Yesterday I went to the park.
It was a beautiful day, and the cherry blossom trees were in full bloom and sometimes the wind would kick up and send down beautiful drifts of petals. People were staying well apart from each other, in little groups, and I had a Double W Lemon Soda I wanted to sit and drink, but most of the benches were taken. And even though I, like everyone else, was wearing a mask, I didn't want to sit next to anyone and make them uncomfortable.
At the far end of the park, an elderly couple sat together on a bench. The older man had a guitar and was playing and singing, and the older woman was happily chatting with him and listening as he played. It was lovely. So I found a spot to sit on a low rock wall, several feet distant. I drank my lemon soda.
After he'd finished his song, the man and woman had a little conversation. Then the woman came over to where I was sitting and bent down to speak to me. She brought her masked face quite close and asked, with great enthusiasm and cheerfulness, if I had any requests. I felt suddenly awful. Her nearness made me nervous. And on top of that, I was mute. I couldn't respond to her kind social gesture in any meaningful way other than to smile and use the few complimentary Japanese words I know like "super!" and "beautiful!" to demonstrate my appreciation. I certainly didn't know any songs to request.
I did my usual bumbling foreigner bit, illustrating my helplessness with broad comic gestures, and the woman finally gave up. I wondered if maybe I'd misread the situation, maybe the guy was playing for tips. I looked for a tip container, but didn't see one.

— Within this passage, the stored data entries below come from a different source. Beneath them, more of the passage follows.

(* ===== verification/MonitorApiInv.v ===== *)
(** * MonitorApiInv: what the monitor api guarantees

    Accepted monitors are well formed and within the plan, stored ones stay well formed,
    a monitor survives being read and written back but for its secrets, the two readers of
    expected_status_codes agree, and manual checks are bounded in time. *)

From S2P Require Import Prelude Domain GoStrings StatusCodes Store StoreInv CheckState Scheduler Entitlements Authz Members MonitorApi.
Open Scope Z_scope.

(** ** Well-formed monitors *)

Section well_formed.
Context (ToLower : string -> string).

(** Whatever the plan: what the checker, the scheduler and the engine rely on. *)
Record monitor_ok (m : Monitor) : Prop := {
  ok_type : m_Type m = MonitorHTTP \/ m_Type m = MonitorSSL;
  ok_name : m_Name m <> "" /\ slen (m_Name m) <= maxMonitorNameLen /\ TrimSpace (m_Name m) = m_Name m;
  ok_method : validMethod (m_Method m) = true;
  ok_body : m_Body m = "" \/ (bodyAllowed (m_Method m) = true /\ slen (m_Body m) <= maxBodyBytes);
  ok_timeout : 1 <= m_TimeoutSeconds m <= 60;
  ok_interval : HardIntervalFloorSeconds <= m_IntervalSeconds m /\ m_TimeoutSeconds m <= m_IntervalSeconds m;
  ok_threshold : 1 <= m_FailureThreshold m;
  ok_latency : forall n, m_MaxLatencyMs m = Some n -> 0 < n;
  ok_contains : forall b, m_BodyContains m = Some b -> slen b <= maxBodyContainsLen;
  ok_expected : TrimSpace (m_ExpectedStatusCodes m) = m_ExpectedStatusCodes m /\
    (m_ExpectedStatusCodes m = "" \/ validExpectedStatusCodes (m_ExpectedStatusCodes m) = true);
  ok_asserts : m_ExpectedStatusCodes m <> "" \/ (exists n, m_MaxLatencyMs m = Some n) \/
    (exists b, m_BodyContains m = Some b /\ TrimSpace b <> "");
  ok_headers : NoDup (ToLower <$> (h_Key <$> m_Headers m)) /\ (length (h_Key <$> m_Headers m) <= 50)%nat /\
    Forall (fun k => k <> "" /\ TrimSpace k = k) (h_Key <$> m_Headers m);
  ok_policy : m_DownPolicy m <> DownPolicyUnset;
  ok_regions : m_Regions m <> [] /\ NoDup (m_Regions m) /\ Forall (fun r => r <> "" /\ TrimSpace r = r) (m_Regions m);
  ok_ssl : m_Type m = MonitorSSL ->
    m_Regions m = [region_Default] /\ m_Method m = "GET" /\ m_Headers m = [] /\ m_Body m = "" /\ m_ExpectedStatusCodes m = "200" /\
    m_TimeoutSeconds m = sslTimeoutSeconds /\ m_IntervalSeconds m = sslIntervalSeconds /\ m_MaxLatencyMs m = None /\
    m_BodyContains m = None /\ m_FailureThreshold m = 1 /\ m_DownPolicy m = DownPolicyAny;
}.

(** What the plan of the org adds. *)
Definition within_plan (limits : MonitorLimits) (m : Monitor) : Prop :=
  EffectiveIntervalFloor limits <= m_IntervalSeconds m /\
  Forall (fun r => AllowsRegion limits r = true) (m_Regions m) /\
  Z.of_nat (length (m_Regions m)) <= ml_RegionsPerMonitorCap limits.
End well_formed.

(** ** Validation *)

Lemma field_empty name msg errs : field name msg errs = ∅ <-> msg = "" /\ errs = ∅.
Proof.
  unfold field. destruct (String.eqb_spec msg "") as [->|Hne]; [naive_solver|].
  split; [|naive_solver]. intros He. by apply insert_non_empty in He.
Qed.

Lemma when_empty b msg : msg <> "" -> when b msg = "" <-> b = false.
Proof. by destruct b. Qed.

(** The messages are never empty. *)
Ltac message := unfold belowFloorMessage; done.

Lemma validate_headers_ok ToLower l seen hs :
  validate_headers ToLower l seen = Ok hs ->
  NoDup (ToLower <$> (h_Key <$> hs)) /\ Forall (fun h => ToLower (h_Key h) ∉ seen) hs /\ length hs = length l /\
  Forall (fun h => h_Key h <> "" /\ TrimSpace (h_Key h) = h_Key h) hs.
Proof.
  revert seen hs. induction l as [|h l IH]; intros seen hs; simpl.
  - intros [= <-]. split; [apply NoDup_nil_2|]. by repeat split; constructor.
  - destruct (String.eqb_spec (TrimSpace (mh_Key h)) "") as [|Hne]; [done|]. case_bool_decide as Hs; [done|].
    intros (hs' & Hh & [= <-])%result_bind_ok. destruct (IH _ _ Hh) as (Hnd & Hns & Hlen & Hok). simpl.
    split; [|split; [|split]].
    + apply NoDup_cons. split; [|done]. rewrite !list_elem_of_fmap. intros (k & Hk & (h' & -> & Hin)%list_elem_of_fmap).
      rewrite Forall_forall in Hns. specialize (Hns _ Hin). rewrite <- Hk in Hns. set_solver.
    + constructor; [done|]. eapply Forall_impl; [exact Hns|]. set_solver.
    + lia.
    + constructor; [|done]. split; [done|]. apply TrimSpace_idem.
Qed.

Lemma validateHeaders_ok ToLower l :
  (validateHeaders ToLower l).2 = "" ->
  NoDup (ToLower <$> (h_Key <$> (validateHeaders ToLower l).1)) /\ (length (h_Key <$> (validateHeaders ToLower l).1) <= 50)%nat /\
  Forall (fun k => k <> "" /\ TrimSpace k = k) (h_Key <$> (validateHeaders ToLower l).1).
Proof.
  unfold validateHeaders. destruct (maxHeaders <? _) eqn:El; [done|]. apply Z.ltb_ge in El. unfold maxHeaders in El.
  destruct (validate_headers ToLower l ∅) as [hs|e] eqn:Ev; simpl.
  - intros _. destruct (validate_headers_ok _ _ _ _ Ev) as (H1 & _ & H3 & H4). split; [done|].
    rewrite length_fmap. split; [lia|]. by apply Forall_fmap.
  - intros _. split; [apply NoDup_nil_2|]. simpl. split; [lia|constructor].
Qed.

Lemma validate_regions_ok Quote l seen limits rs :
  validate_regions Quote l seen limits = Ok rs ->
  NoDup rs /\ Forall (fun r => r ∉ seen) rs /\ length rs = length l /\
  Forall (fun r => r <> "" /\ TrimSpace r = r) rs /\ Forall (fun r => AllowsRegion limits r = true) rs.
Proof.
  revert seen rs. induction l as [|r l IH]; intros seen rs; simpl.
  - intros [= <-]. split; [apply NoDup_nil_2|]. by repeat split; constructor.
  - destruct (String.eqb_spec (TrimSpace r) "") as [|Hne]; [done|]. case_bool_decide as Hs; [done|].
    destruct (AllowsRegion limits (TrimSpace r)) eqn:Ea; simpl; [|done].
    intros (rs' & Hr & [= <-])%result_bind_ok. destruct (IH _ _ Hr) as (Hnd & Hns & Hlen & Hok & Hal).
    split; [|split; [|split; [|split]]].
    + apply NoDup_cons. split; [|done]. intros Hin. rewrite Forall_forall in Hns. specialize (Hns _ Hin). set_solver.
    + constructor; [done|]. eapply Forall_impl; [exact Hns|]. set_solver.
    + simpl. lia.
    + constructor; [|done]. split; [done|]. apply TrimSpace_idem.
    + by constructor.
Qed.

Lemma validate_regions_err Quote l seen limits e : validate_regions Quote l seen limits = Err e -> e <> "".
Proof.
  revert seen. induction l as [|r l IH]; intros seen; simpl; [done|].
  repeat (case_match; [by intros [= <-]|]). intros [He|(? & _ & [=])]%result_bind_err. by apply (IH _ He).
Qed.

Lemma validateRegions_ok Quote l limits :
  (validateRegions Quote l limits).2 = "" ->
  let rs := (validateRegions Quote l limits).1 in
  rs <> [] /\ NoDup rs /\ Forall (fun r => r <> "" /\ TrimSpace r = r) rs /\ Forall (fun r => AllowsRegion limits r = true) rs /\
  Z.of_nat (length rs) <= ml_RegionsPerMonitorCap limits.
Proof.
  unfold validateRegions. destruct l as [|r l]; [done|]. destruct (validate_regions _ _ _ _) as [rs|e] eqn:Ev; simpl.
  - destruct (_ <? _) eqn:Ec; [done|]. intros _. apply Z.ltb_ge in Ec.
    destruct (validate_regions_ok _ _ _ _ _ Ev) as (H1 & _ & H3 & H4 & H5). by destruct rs.
  - intros ->. by apply validate_regions_err in Ev.
Qed.

(** The plans' limits admit the fixed schedule of certificate checks. *)
Lemma plan_admits_ssl orgID plan :
  let limits := MonitorLimits_for orgID plan in
  EffectiveIntervalFloor limits <= sslIntervalSeconds /\ AllowsRegion limits region_Default = true /\
  1 <= ml_RegionsPerMonitorCap limits.
Proof.
  destruct (IsKnownPlan plan) eqn:E.
  - apply known_cases in E. destruct_or! E; subst; vm_compute; by repeat split.
  - unfold MonitorLimits_for, monitorLimits. rewrite or_free_unknown by done. vm_compute. by repeat split.
Qed.

Lemma parse_type_cases s : parse_type s = MonitorHTTP \/ parse_type s = MonitorSSL \/ parse_type s = MonitorOther.
Proof. unfold parse_type. repeat case_match; auto. Qed.

Lemma parse_policy_set s : parse_policy s <> Some DownPolicyUnset.
Proof. unfold parse_policy. by repeat case_match. Qed.

Section accepted.
Context (parse_url SplitHostPort : string -> option (string * string)) (ToLower Quote : string -> string).
Abbreviation from_input := (monitorFromInput parse_url SplitHostPort ToLower Quote).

The man started playing another song. "Edelweiss" from the Sound of Music (which, if I recall correctly, is one of the go-to "English" songs here in Japan--the other being, of course, "My Way" but this was a park, not a karaoke bar). Anyway, he played and sang in English, and I knew he was being incredibly kind, but I was just squirming. Should I sing along? Would that show appreciation? Or would it just seem another crass American attempt to butt in? So listened, clapped, then quickly got up to leave--thanking them both profusely, of course, as I did; bowing, all of that.
I really felt lousy because they were reaching out to me, trying to include me, and I ran away. I've been feeling weirdly guilty ever since. I really wish I could have talked with them. I'm sure we could have had a very interesting conversation. Or at the very least, I wish I could have told them how nice it was to see people smiling and hear someone singing a song. But in the end, all I could manage was an awkward, comic little dance.
It's tough, this social distance on top of social distancing. Being a foreigner who doesn't speak the language, who doesn't know which button to push or which tag to take at the supermarket, who doesn't fit in any situation--it's really like being the inhabitant of some kind of spirit realm. That feeling has definitely been coming out in my photography lately.
The feeling of being a ghost, kind of.
Isolation is hard, but isolation and alienation are a daunting combo. Sometimes that really strikes me.